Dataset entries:
(* ===== verification/FatTotal.v ===== *)
(** * The file system on any card

    The theorems on FatFs elsewhere are about volumes that are well formed. Here
    nothing is assumed about what is on the card: the FAT may have cycles, the
    parameters of the boot record and the directories may be garbage, reads may
    fail at any time. Every function of the file system still returns, and never
    accesses its buffers, the window or a name outside of their bounds
    ([fat_run_rets]), on every disk whose functions return. *)

From S2P Require Import Prelude FatFs.
Open Scope Z_scope.

(** ** Computations that return *)

(** [m] returns in every state that satisfies [I], with a result in [R]. *)
Section returns.
Context {S : Type} (I : S -> Prop).

Definition rets {A} (m : ST S A) (R : A -> Prop) : Prop := forall s, I s -> wp m s (λ a s', I s' ∧ R a).

Lemma rets_ret {A} (a : A) (R : A -> Prop) : R a -> rets (mret a) R.
Proof. intros H s Hs. by apply wp_ret. Qed.
Lemma rets_bind {A B} (m : ST S A) (k : A -> ST S B) R1 R : rets m R1 -> (forall a, R1 a -> rets (k a) R) -> rets (m ≫= k) R.
Proof. intros Hm Hk s Hs. apply wp_bind. eapply wp_mono; [by apply Hm|]. intros a s' [Hs' Ha]. by apply Hk. Qed.
Lemma rets_mono {A} (m : ST S A) (R1 R : A -> Prop) : rets m R1 -> (forall a, R1 a -> R a) -> rets m R.
Proof. intros Hm H s Hs. eapply wp_mono; [by apply Hm|]. intros a s' [? ?]. auto. Qed.
Lemma rets_gets {A} (f : S -> A) (R : A -> Prop) : (forall s, I s -> R (f s)) -> rets (gets f) R.
Proof. intros H s Hs. apply wp_gets. auto. Qed.
Lemma rets_lift {A} (o : option A) a (R : A -> Prop) : o = Some a -> R a -> rets (lift o) R.
Proof. intros E H s Hs. by apply (wp_lift _ a). Qed.
Lemma rets_modify f : (forall s, I s -> I (f s)) -> rets (modify f) (λ _, True).
Proof. intros H s Hs. apply wp_modify. auto. Qed.
Lemma rets_iter n (body : Z -> ST S unit) : forall i, (forall j, i <= j < i + Z.of_nat n -> rets (body j) (λ _, True)) ->
  rets (iter_up n i body) (λ _, True).
Proof.
  induction n as [|n IH]; intros i Hb; simpl; [by apply rets_ret|]. eapply rets_bind; [apply Hb; lia|]. intros [] _. apply IH. intros j Hj. apply Hb. lia.
Qed.
End returns.

Lemma rets_any {S A} (I : S -> Prop) (m : ST S A) R : rets I m R -> rets I m (λ _, True).
Proof. intros H. by eapply rets_mono. Qed.

(** The next statement of a sequence. *)
Ltac rstep tac := eapply rets_bind; [tac|cbn beta].
Ltac rskip := rstep ltac:(by apply (rets_gets _ _ (λ _, True))); intros ? _.

Definition bytes (l : list Z) : Prop := Forall is_u8 l.

Lemma arr_get_byte l i : bytes l -> 0 <= i < Z.of_nat (length l) -> exists x, arr_get l i = Some x ∧ is_u8 x.
Proof.
  intros Hl Hi. rewrite arr_get_lookup by lia. destruct (lookup_lt_is_Some_2 l (Z.to_nat i)) as [x Hx]; [lia|].
  exists x. split; [done|]. by eapply Forall_lookup in Hl.
Qed.

Lemma buf_store_length data b : (length data <= length b)%nat -> length (buf_store data b) = length b.
Proof. intros. unfold buf_store. rewrite length_app, length_drop. lia. Qed.

Lemma buf_store_bytes data b : bytes data -> bytes b -> bytes (buf_store data b).
Proof. intros. apply Forall_app. split; [done|]. by apply Forall_drop. Qed.

(** ** Disks that answer *)

(** Whatever a disk holds, its functions return, and a read does not store
    more than the sectors that were asked for. *)
Class DiskTotal (D : Type) `{Disk D} (P : D -> Prop) : Prop := {
  dt_initialize drv : rets P (dk_initialize drv) (λ _, True);
  dt_status drv : rets P (dk_status drv) (λ _, True);
  dt_read drv sector count : 0 <= count ->
    rets P (dk_read drv sector count) (λ r, Z.of_nat (length r.2) <= 512 * count ∧ bytes r.2);
}.

Section total.
Context {D : Type} `{Disk D} (P : D -> Prop) `{!DiskTotal D P}.
Implicit Types (w : ff D) (dj : DIR) (fp : FIL).

(** The window is a sector. *)
Record win_ok w : Prop := {
  wo_len : length (win (ff_fs w)) = 512%nat;
  wo_bytes : bytes (win (ff_fs w));
  wo_disk : P (ff_disk w);
}.
Definition cs_ok w : Prop := 1 <= csize (ff_fs w) < 256.
(** A volume is mounted; a volume may be mounted; none is. *)
Definition live w : Prop := win_ok w ∧ cs_ok w.
Definition good w : Prop := win_ok w ∧ (fs_type (ff_fs w) ≠ 0 -> cs_ok w).
Definition idle w : Prop := win_ok w ∧ fs_type (ff_fs w) = 0.

(** The disk and the window do not matter for the rest. *)
Definition same_fs w w' : Prop :=
  csize (ff_fs w') = csize (ff_fs w) ∧ fs_type (ff_fs w') = fs_type (ff_fs w) ∧ fs_id (ff_fs w') = fs_id (ff_fs w) ∧ FatFs w' = FatFs w.
Class Closed (I : ff D -> Prop) : Prop := {
  cl_win w : I w -> win_ok w;
  cl_same w w' : I w -> win_ok w' -> same_fs w w' -> I w';
}.
#[local] Instance win_closed : Closed win_ok.
Proof. by split. Qed.
#[local] Instance live_closed : Closed live.
Proof. split; [by intros w []|]. intros w w' [_ Hc] Hw (E & _). split; [done|]. unfold cs_ok in *. by rewrite E. Qed.
#[local] Instance good_closed : Closed good.
Proof. split; [by intros w []|]. intros w w' [_ Hc] Hw (E & E' & _). split; [done|]. unfold cs_ok in *. by rewrite E, E'. Qed.
#[local] Instance idle_closed : Closed idle.
Proof. split; [by intros w []|]. intros w w' [_ Hc] Hw (_ & E & _). split; [done|]. by rewrite E. Qed.

Section access.
Context (I : ff D -> Prop) `{!Closed I}.

Lemma rets_disk {A} (m : ST D A) R : rets P m R -> rets I (disk m) R.
Proof using Closed0.
  intros Hm w Hw. pose proof (cl_win w Hw) as [? ? ?]. apply wp_zoom. eapply wp_mono; [by apply Hm|]. intros a d [Hd Ha]. split; [|done].
  eapply cl_same; [done|by constructor|done].
Qed.

Lemma rets_read_win sector : rets I (read_win sector) (λ _, True).
Proof using Closed0 DiskTotal0.
  unfold read_win. rskip. rstep ltac:(apply rets_disk, dt_read; lia). intros [ok data] [Hl Hb]. simpl in Hl, Hb. eapply rets_bind; [|intros [] _; by apply rets_ret].
  apply rets_modify. intros w Hw. pose proof (cl_win w Hw) as [Hlen ? ?]. eapply cl_same; [done| |done]. constructor; simpl; [|by apply buf_store_bytes|done].
  rewrite buf_store_length; lia.
Qed.

Lemma rets_winsect x : rets I (fs_mod (set_winsect x)) (λ _, True).
Proof using Closed0. apply rets_modify. intros w Hw. pose proof (cl_win w Hw) as []. eapply cl_same; [done|by constructor|done]. Qed.

Lemma rets_move_window sector : rets I (move_window sector) (λ _, True).
Proof using Closed0 DiskTotal0.
  unfold move_window. rskip. case_bool_decide; [|by apply rets_ret]. case_bool_decide; [|by apply rets_ret].
  rstep ltac:(apply rets_read_win). intros [] _; [|by apply rets_ret]. rstep ltac:(apply rets_winsect). intros [] _. by apply rets_ret.
Qed.

Lemma rets_win {A} (k : list Z -> ST (ff D) A) R : (forall l, length l = 512%nat -> bytes l -> rets I (k l) R) -> rets I (l ← fs_get win; k l) R.
Proof using Closed0.
  intros Hk. rstep ltac:(apply (rets_gets _ _ (λ l, length l = 512%nat ∧ bytes l)); intros w Hw; by destruct (cl_win w Hw)). intros l [? ?]. by apply Hk.
Qed.

Lemma rets_win_byte i : 0 <= i < 512 -> rets I (win_byte i) is_u8.
Proof using Closed0. intros Hi. apply rets_win. intros l Hl Hb. destruct (arr_get_byte l i Hb) as (x & E & Hx); [lia|]. by apply (rets_lift _ _ x). Qed.

Lemma rets_win_word i : 0 <= i < 511 -> rets I (win_word i) is_u16.
Proof using Closed0.
  intros Hi. apply rets_win. intros l Hl Hb. destruct (arr_get_byte l i Hb) as (x & E & _); [lia|].
  destruct (arr_get_byte l (i + 1) Hb) as (y & E' & _); [lia|]. eapply rets_lift; [unfold LD_WORD; rewrite E'; simpl; by rewrite E|]. apply u16_range.
Qed.

Lemma rets_win_dword i : 0 <= i < 509 -> rets I (win_dword i) is_u32.
Proof using Closed0.
  intros Hi. apply rets_win. intros l Hl Hb. destruct (arr_get_byte l i Hb) as (x & E & _); [lia|].
  destruct (arr_get_byte l (i + 1) Hb) as (y & E1 & _); [lia|]. destruct (arr_get_byte l (i + 2) Hb) as (z & E2 & _); [lia|].
  destruct (arr_get_byte l (i + 3) Hb) as (u & E3 & _); [lia|].
  eapply rets_lift; [unfold LD_DWORD; rewrite E3; simpl; rewrite E2; simpl; rewrite E1; simpl; by rewrite E|]. apply u32_range.
Qed.
End access.

(** ** The FAT and directories *)

Abbreviation lv := (rets live).

Lemma rets_fs {A} (k : FATFS -> ST (ff D) A) R : (forall fs, 1 <= csize fs < 256 -> lv (k fs) R) -> lv (fs ← gets ff_fs; k fs) R.
Proof using. intros Hk. rstep ltac:(apply (rets_gets _ _ (λ fs, 1 <= csize fs < 256)); by intros w []). apply Hk. Qed.

Lemma get_fat_rets clst : lv (get_fat clst) (λ _, True).
Proof using DiskTotal0.
  unfold get_fat. rskip. case_bool_decide; [by apply rets_ret|]. case_bool_decide; [|case_bool_decide; [|case_bool_decide; [|by apply rets_ret]]];
    (rstep ltac:(apply rets_move_window; apply _); intros r _; case_bool_decide; [by apply rets_ret|]).
  - rstep ltac:(apply rets_win_byte; [apply _|]; unfold SS; apply Z.mod_pos_bound; lia). intros x _.
    rstep ltac:(apply rets_move_window; apply _). intros r' _. case_bool_decide; [by apply rets_ret|].
    rstep ltac:(apply rets_win_byte; [apply _|]; unfold SS; apply Z.mod_pos_bound; lia). intros y _. by apply rets_ret.
  - apply (rets_any _ _ is_u16), rets_win_word; [apply _|]. unfold SS, u32. Z.to_euclidean_division_equations. lia.
  - eapply rets_bind; [apply rets_win_dword; [apply _|]|intros; by apply rets_ret]. unfold SS, u32. Z.to_euclidean_division_equations. lia.
Qed.

Lemma clust2sect_rets clst : lv (clust2sect clst) (λ _, True).
Proof using. unfold clust2sect. rskip. by apply rets_ret. Qed.

(** The directory object is at an entry. *)
Definition entry_ptr (o : option Z) : Prop := exists d, o = Some d ∧ 0 <= d <= 480.
Definition at_entry dj : Prop := 0 <= index dj < 2^16 ∧ entry_ptr (dir dj).
Definition same_obj dj dj' : Prop := fn dj' = fn dj ∧ dj_fs dj' = dj_fs dj.

Lemma entry_offset i : entry_ptr (Some ((i mod (SS / SZ_DIR)) * SZ_DIR)).
Proof using. eexists. split; [done|]. change (SS / SZ_DIR) with 16. unfold SZ_DIR. pose proof (Z.mod_pos_bound i 16). lia. Qed.

Lemma dir_sdi_rets dj : lv (dir_sdi dj 0) (λ r, same_obj dj r.2 ∧ (r.1 = FR_OK -> at_entry r.2 ∧ index r.2 = 0) ∧ (at_entry dj -> at_entry r.2)).
Proof using DiskTotal0.
  assert (forall res dj', res ≠ FR_OK -> same_obj dj dj' -> index dj' = 0 -> dir dj' = dir dj -> lv (mret (res, dj'))
    (λ r, same_obj dj r.2 ∧ (r.1 = FR_OK -> at_entry r.2 ∧ index r.2 = 0) ∧ (at_entry dj -> at_entry r.2))) as Herr.
  { intros res dj' Hr Hs Hi Hd. apply rets_ret. split; [done|]. split; [done|]. intros [_ ?]. split; simpl; [rewrite Hi; lia|by rewrite Hd]. }
  assert (forall dj' o, same_obj dj dj' -> index dj' = 0 -> entry_ptr o -> lv (mret (FR_OK, set_dir o dj'))
    (λ r, same_obj dj r.2 ∧ (r.1 = FR_OK -> at_entry r.2 ∧ index r.2 = 0) ∧ (at_entry dj -> at_entry r.2))) as Hok.
  { intros dj' o Hs Hi Ho. assert (at_entry (set_dir o dj')) by (split; [simpl; rewrite Hi; lia|done]). by apply rets_ret. }
  unfold dir_sdi. apply rets_fs. intros fs Hcs. cbn zeta. case_bool_decide; [by apply Herr|].
  generalize (if bool_decide (dj_sclust (set_index 0 dj) = 0 ∧ fs_type fs = FS_FAT32) then dirbase fs else dj_sclust (set_index 0 dj)). intros cl. case_bool_decide.
  - case_bool_decide; [by apply Herr|]. apply Hok; [done|done|apply entry_offset].
  - assert (u16 (SS / SZ_DIR * csize fs) = 16 * csize fs) as -> by (change (SS / SZ_DIR) with 16; apply u16_small; unfold is_u16; lia).
    apply (rets_bind _ _ _ (λ _, True)).
    + destruct SDI_FUEL as [|n] eqn:E; [by apply (f_equal Z.of_nat) in E|]. cbn [sdi_loop]. rewrite bool_decide_eq_false_2 by lia. by apply rets_ret.
    + intros [[res cl'] idx] _. case_bool_decide; [by apply Herr|]. rstep ltac:(apply clust2sect_rets). intros s _. apply Hok; [done|done|apply entry_offset].
Qed.

Lemma dir_next_rets dj : at_entry dj ->
  lv (dir_next dj) (λ r, same_obj dj r.2 ∧ at_entry r.2 ∧ (r.1 = FR_OK -> index r.2 = index dj + 1)).
Proof using DiskTotal0.
  intros [Hi Hd]. unfold dir_next. apply rets_fs. intros fs Hcs. cbn zeta. case_bool_decide as H0; [by apply rets_ret|].
  assert (u16 (index dj + 1) = index dj + 1 ∧ index dj + 1 < 2^16) as [-> Hlt].
  { destruct (decide (index dj + 1 = 2^16)) as [E|Hne]; [destruct H0; left; by rewrite E|]. split; [apply u16_small; unfold is_u16|]; lia. }
  assert (forall dj', same_obj dj dj' -> lv (mret (FR_OK, set_dir (Some ((index dj + 1) mod (SS / SZ_DIR) * SZ_DIR)) (set_index (index dj + 1) dj')))
    (λ r, same_obj dj r.2 ∧ at_entry r.2 ∧ (r.1 = FR_OK -> index r.2 = index dj + 1))) as Hdone.
  { intros dj' []. apply rets_ret. repeat split; try done; simpl; try lia. apply entry_offset. }
  case_bool_decide; [|by apply Hdone]. case_bool_decide.
  - case_bool_decide; [by apply rets_ret|]. by apply Hdone.
  - case_bool_decide; [|by apply Hdone]. rstep ltac:(apply get_fat_rets). intros c _. case_bool_decide; [by apply rets_ret|].
    case_bool_decide; [by apply rets_ret|]. case_bool_decide; [by apply rets_ret|]. rstep ltac:(apply clust2sect_rets). intros s _. by apply Hdone.
Qed.

Lemma rets_dir_ptr {A} dj (k : Z -> ST (ff D) A) R : at_entry dj -> (forall d, 0 <= d <= 480 -> lv (k d) R) -> lv (d ← dir_ptr dj; k d) R.
Proof using. intros [_ (d & E & Hd)] Hk. rstep ltac:(apply (rets_lift _ _ d (λ d', d' = d)); [exact E|done]). intros ? ->. by apply Hk. Qed.

Lemma rets_dir_byte d off : 0 <= d <= 480 -> 0 <= off < 32 -> lv (dir_byte d off) is_u8.
Proof using. intros. apply rets_win_byte; [apply _|lia]. Qed.
Lemma rets_dir_word d off : 0 <= d <= 480 -> 0 <= off < 31 -> lv (dir_word d off) is_u16.
Proof using. intros. apply rets_win_word; [apply _|lia]. Qed.

Lemma mem_cmp_total d s n : (n <= length d)%nat -> (n <= length s)%nat -> is_Some (mem_cmp d s n).
Proof using.
  revert d s. induction n as [|n IH]; intros [|x d] [|y s] Hd Hs; simpl in *; try lia; try by eexists. case_bool_decide; [apply IH; lia|by eexists].
Qed.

§ **WHAT THE EXERCISE ASKS**
When you reach the line holding "Section returns." in the records above, begin reproducing exactly, stop after the line holding "Lemma rets_iter n", and output nothing else.

§ **RESULT BELOW**
Section returns.
Context {S : Type} (I : S -> Prop).

Definition rets {A} (m : ST S A) (R : A -> Prop) : Prop := forall s, I s -> wp m s (λ a s', I s' ∧ R a).

Lemma rets_ret {A} (a : A) (R : A -> Prop) : R a -> rets (mret a) R.
Proof. intros H s Hs. by apply wp_ret. Qed.
Lemma rets_bind {A B} (m : ST S A) (k : A -> ST S B) R1 R : rets m R1 -> (forall a, R1 a -> rets (k a) R) -> rets (m ≫= k) R.
Proof. intros Hm Hk s Hs. apply wp_bind. eapply wp_mono; [by apply Hm|]. intros a s' [Hs' Ha]. by apply Hk. Qed.
Lemma rets_mono {A} (m : ST S A) (R1 R : A -> Prop) : rets m R1 -> (forall a, R1 a -> R a) -> rets m R.
Proof. intros Hm H s Hs. eapply wp_mono; [by apply Hm|]. intros a s' [? ?]. auto. Qed.
Lemma rets_gets {A} (f : S -> A) (R : A -> Prop) : (forall s, I s -> R (f s)) -> rets (gets f) R.
Proof. intros H s Hs. apply wp_gets. auto. Qed.
Lemma rets_lift {A} (o : option A) a (R : A -> Prop) : o = Some a -> R a -> rets (lift o) R.
Proof. intros E H s Hs. by apply (wp_lift _ a). Qed.
Lemma rets_modify f : (forall s, I s -> I (f s)) -> rets (modify f) (λ _, True).
Proof. intros H s Hs. apply wp_modify. auto. Qed.
Lemma rets_iter n (body : Z -> ST S unit) : forall i, (forall j, i <= j < i + Z.of_nat n -> rets (body j) (λ _, True)) ->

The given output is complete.